Het gaat hier voor een deel om uitvoering van maatregelen die in de brief van de ministers van Binnenlandse Zaken en van Justitie van 16 september 1997 (kamerstukken II, 1996/97, 25 195, nr. 6) inzake de Evaluatie van de Politiewet 1993 zijn aangekondigd. In de brief wordt als uitgangspunt genomen dat de voorstellen die naar aanleiding van de nota De Politiewet 1993; een eerste beoordeling (kamerstukken II, 1996/97, 25 195, nr. 5) zijn gedaan, zoveel mogelijk worden gerealiseerd door intensiever gebruik te maken van de bestaande mogelijkheden die de Politiewet 1993 biedt om nadere regels te stellen.
Dit besluit heeft ten doel onder meer de verantwoordelijkheid voor de aansturing van de recherchefunctie wettelijk te verankeren en de mogelijkheid te openen om nadere eisen te stellen aan de organisatie van de politie, onder meer waar het gaat om de recherchefunctie, zoals ook is aangekondigd in het Beleidsplan Nederlandse Politie (kamerstukken II, 1998/99, 26 345, nr. 1). Hieronder worden verschillende onderwerpen elk afzonderlijk nader toegelicht.
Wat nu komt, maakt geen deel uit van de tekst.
(** Walk into the operations down to the calls above. *)
Ltac keys_auto :=
  repeat (steps_auto; lazymatch goal with
  | |- steps _ (onDB _) => apply kept_onDB
  | |- steps _ (onWorld _) => apply kept_onWorld
  | |- steps _ (onFM (underLock _ _)) => apply kept_onFM
  | |- steps _ (onAuthSvc (onJWT _)) => apply kept_onJWT
  | |- steps _ (inTx _ _ _) => apply kept_inTx
  | |- steps _ (failWith _ _) => apply kept_failWith
  | |- steps _ (forEach _ _) => apply kept_forEach; intros ?
  | |- steps _ (dbCall _ _ _) => apply kept_dbCall; [done]
  | |- steps _ (onTree _) => apply kept_tree; [done]
  | |- steps _ (modify _) => by intros ?
  | |- steps _ get => apply steps_get, _
  | |- steps _ (onFM ?m) => unfold_op m; cbv zeta
  | |- steps _ ?m => unfold_op m; cbv beta zeta
  end).

Section tree.
Context {Row : Type} `{SqlRow Row, !TreeRow Row, !TableOf T Row}.
Hypothesis upd_keys : ∀ t (d : DB T), api_keys (upd (Row := Row) t d) = api_keys d.

Lemma kept_execById id (f : Row → Row) : steps dbSame (execById id f).
Proof. unfold execById. by apply kept_tree. Qed.
Hint Resolve kept_execById : steps.

Lemma kept_softDeleteAll msg (es : list Row) : steps dbSame (softDeleteAll msg es).
Proof. induction es as [|e es IH]; simpl; steps_auto. Qed.
Lemma kept_moveAll msg o n now (es : list Row) : steps dbSame (moveAll msg o n now es).
Proof. induction es as [|e es IH]; simpl; steps_auto. Qed.
Lemma kept_deleteBatches fuel q b u c path (after : Row → M World unit) :
  (∀ e, steps worldSame (after e)) → steps worldSame (deleteBatches fuel q b u c path after).
Proof.
  intros Ha. induction fuel as [|fuel IH]; simpl; [apply steps_throw, _|].
  apply steps_bind; [apply _|apply kept_onDB, steps_wrapErr; by apply kept_tree|].
  intros [|e es]; [apply steps_ret, _|]. apply steps_bind; [apply _| |intros _].
  - by apply kept_onDB, kept_inTx, kept_softDeleteAll.
  - apply steps_bind; [apply _|by apply kept_forEach|done].
Qed.
End tree.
Op 1 april 1997 werd de Regeling informatiebeveiliging politie van kracht. Deze regeling houdt de verplichting in voor de korpsbeheerders en voor de Minister van Justitie als beheerder van het Korps landelijke politiediensten om te zorgen voor een deugdelijke informatiebeveiliging binnen hun korpsen. Informatiebeveiliging houdt in: het treffen en onderhouden van een samenhangend pakket van maatregelen ter waarborging van de beschikbaarheid, integriteit en exclusiviteit van informatiesystemen, onverminderd het bepaalde bij of krachtens de Wet politieregisters en de Wet persoonsregistraties.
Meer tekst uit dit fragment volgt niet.